Po udanej przeprawie w drugiej rundzie Fortuna Pucharu Polski gracze Kamila Kuzery zagrają na wyjeździe z Piastem Gliwice, a więc zespołem prowadzonym przez Aleksandara Vukovicia – byłego piłkarza Korony i kolegi z szatni obecnego szkoleniowca Złocisto-Krwistych.
– Widzę rękę Vuko. Ta drużyna nastawiona jest na skuteczność i chce wygrywania, a to cały Vuko. Osobowości są ważne, ale my mamy swoje narzędzia, aby oceniać ten zespół pod kątem struktury. Wiemy, czego się spodziewać – ocenił Kuzera. – Mają problem w ataku, ale ostatnio zagrał tam Ameyaw i dał radę – dodał, odnosząc się do trudnej sytuacji na pozycji numer „9” najbliższych oponentów.
Gliwiczanie od sześciu spotkań są niepokonani. Co więcej, ostatni przegrany mecz na własnym boisku zanotowali blisko cztery miesiące temu, ulegając 1:2 Lechowi Poznań.
– Musimy nastawić się na to, że Piast jest bardzo zdyscyplinowany. Musimy być czujni. Liczba naszych kreowanych sytuacji jest dobra i te sytuacje przyjdą też w Gliwicach, ale musimy być uważni w obronie. Należy też zminimalizować te mocne strony rywala – powiedział Kuzera.
Coraz więcej mocnych stron można zapisać także po stronie Koroniarzy, którzy zwłaszcza w ofensywie mają kim straszyć. W ostatnim czasie postrachem przeciwnych drużyn w PKO Ekstraklasie jest Ronaldo Deaconu. Rumun zdobył wszak trzy bramki w dwóch minionych konfrontacjach, czym wysłał klarowny sygnał do sztabu szkoleniowego, aby ten rozważył rozpoczęcie najbliższej partii z nim w wyjściowym składzie.
– Biorę pod uwagę, że wyjdzie w pierwszej jedenastce. Roni bardzo dobrze wywiązywał się z roli dżokera i zgłasza aspiracje do gry od pierwszej minuty. Musimy jednak pamiętać, że on ostatnie spotkanie w pełnym wymiarze czasu zagrał z rezerwami Jagiellonii. Pod tym kątem jest największy znak zapytania, ale fajnie, że jest taki pozytywny ból głowy – zaznaczył „Kuzi”.
Rosnąca forma Deaconu narodziła plotki o ewentualnym zainteresowaniu jego osobaąselekcjonera reprezentacji Rumunii.
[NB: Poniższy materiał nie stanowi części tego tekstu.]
(** * Keyword search over a directory of text files

    A shallow embedding of the two [TextSearcher] programs:

    - [text-searcher-1.py]: a thread pool whose workers merge every per-file
      result into the shared [self.results] dictionary under a lock
      (module [Threaded]);
    - [text-searcher-2.py]: one OS process per chunk, each sending its
      chunk-local dictionary through a queue to the parent, which merges them
      (module [Multiprocess]).

    Python values are modelled as follows: [str] is [string], a [set] of
    strings is a [gset string], a [dict] / [defaultdict(set)] from keyword to
    set of paths is a [gmap string (gset string)], [int] is [Z], a [list] is a
    [list].  The operating system (file contents, directory listing, number of
    CPUs) and [str.lower] are the fields of a [Platform] record.

    Code that can raise returns a [result]; the logger and standard output
    are lists of [event]s.  The threads of the first program are a step
    relation on the state of the pool, one step being one iteration of the
    loop of [process_files] (the update of [self.results] is atomic, it runs
    with the lock held), so that a call of [search_directory] stands for all
    interleavings.  In the second program the parent merges the dictionaries
    of its children in the order in which they arrive, which is any
    permutation.  Wall-clock time is only logged and is left out.

    The interactive part ([get_keywords_from_user],
    [get_directory_from_user], [main]) reads the user's input from a list of
    [key]s and returns what it printed; [str.strip] and [Path.exists] are the
    fields of a [Console] record. *)

From Stdlib Require Import ZArith String Ascii.
From stdpp Require Import gmap strings list fin_maps relations.

Local Open Scope Z_scope.
#[local] Set Warnings "-clear-no-such-hyp".

(** ** Exceptions and fallible computations *)

Inductive exn :=
  | ZeroDivisionError
  | ValueError
  | OSError
  | UnicodeDecodeError.

Inductive result (A : Type) :=
  | Return (a : A)
  | Raise (e : exn).
Arguments Return {A} a.
Arguments Raise {A} e.

Definition bind {A B} (m : result A) (f : A → result B) : result B :=
  match m with
  | Return a => f a
  | Raise e => Raise e
  end.

Notation "'let*' x ':=' m 'in' k" := (bind m (λ x, k))
  (at level 10, x name, m at level 100, k at level 200,
   format "'[v' 'let*'  x  ':='  m  'in' '/' k ']'").

(** ** What the programs write to the logger and to standard output *)

Inductive level := ERROR | WARNING | INFO.

Inductive message :=
  | FileFailed (filepath : string) (e : exn)
  | NoFilesFound (file_pattern directory : string)
  | ScanFailed (e : exn)
  | SearchFinished
  | FilesProcessed (n : nat).

Inductive event :=
  | Log (lvl : level) (m : message)
  | Print (m : message).

(** ** The platform *)

Record Platform := {
  (** [str.lower] *)
  lower : string → string;
  (** [open(filepath, 'r', encoding='utf-8')] followed by [file.read()] *)
  read_text : string → result string;
  (** [list(Path(directory).glob(file_pattern))], paths as [str(filepath)] *)
  glob : string → string → result (list string);
  (** [mp.cpu_count()] *)
  cpu_count : Z;
}.

(** ** Strings *)

(** [needle in haystack] on [str]: does [needle] start at some position of
    [haystack]. *)
Fixpoint str_in (needle haystack : string) : bool :=
  String.prefix needle haystack ||
  match haystack with
  | EmptyString => false
  | String _ rest => str_in needle rest
  end.

(** [str.lower] restricted to ASCII text, used to run the model on concrete
    inputs. *)
Definition ascii_lower (c : ascii) : ascii :=
  let n := nat_of_ascii c in
  if ((65 <=? n) && (n <=? 90))%nat then ascii_of_nat (n + 32) else c.

Fixpoint ascii_str_lower (s : string) : string :=
  match s with
  | EmptyString => EmptyString
  | String c rest => String (ascii_lower c) (ascii_str_lower rest)
  end.

(** ** Dictionaries of sets *)

(** [d[keyword].add(filepath)] on a [defaultdict(set)]. *)
Definition add_path (d : gmap string (gset string)) (keyword filepath : string)
    : gmap string (gset string) :=
  <[keyword := d !!! keyword ∪ {[filepath]}]> d.

(** [for keyword, files in local.items(): d[keyword].update(files)] on a
    [defaultdict(set)] [d]. *)
Definition merge_results (d local : gmap string (gset string))
    : gmap string (gset string) :=
  map_fold (λ keyword files acc, <[keyword := acc !!! keyword ∪ files]> acc)
           d local.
Jeśli powołanie doszłoby do skutku, pomocnik zostałby trzecim reprezentantem kraju w aktualnej kadrze osobowej kielczan.
– Dla nas to wartość dodana. Świetna sprawa dla całego klubu. Trudno odnieść się do poziomu, ale plusem jest to, że nasza ekstraklasa jest doceniana. Nie jest to już „liga ogórkowa” dla słabych obcokrajowców – skwitował.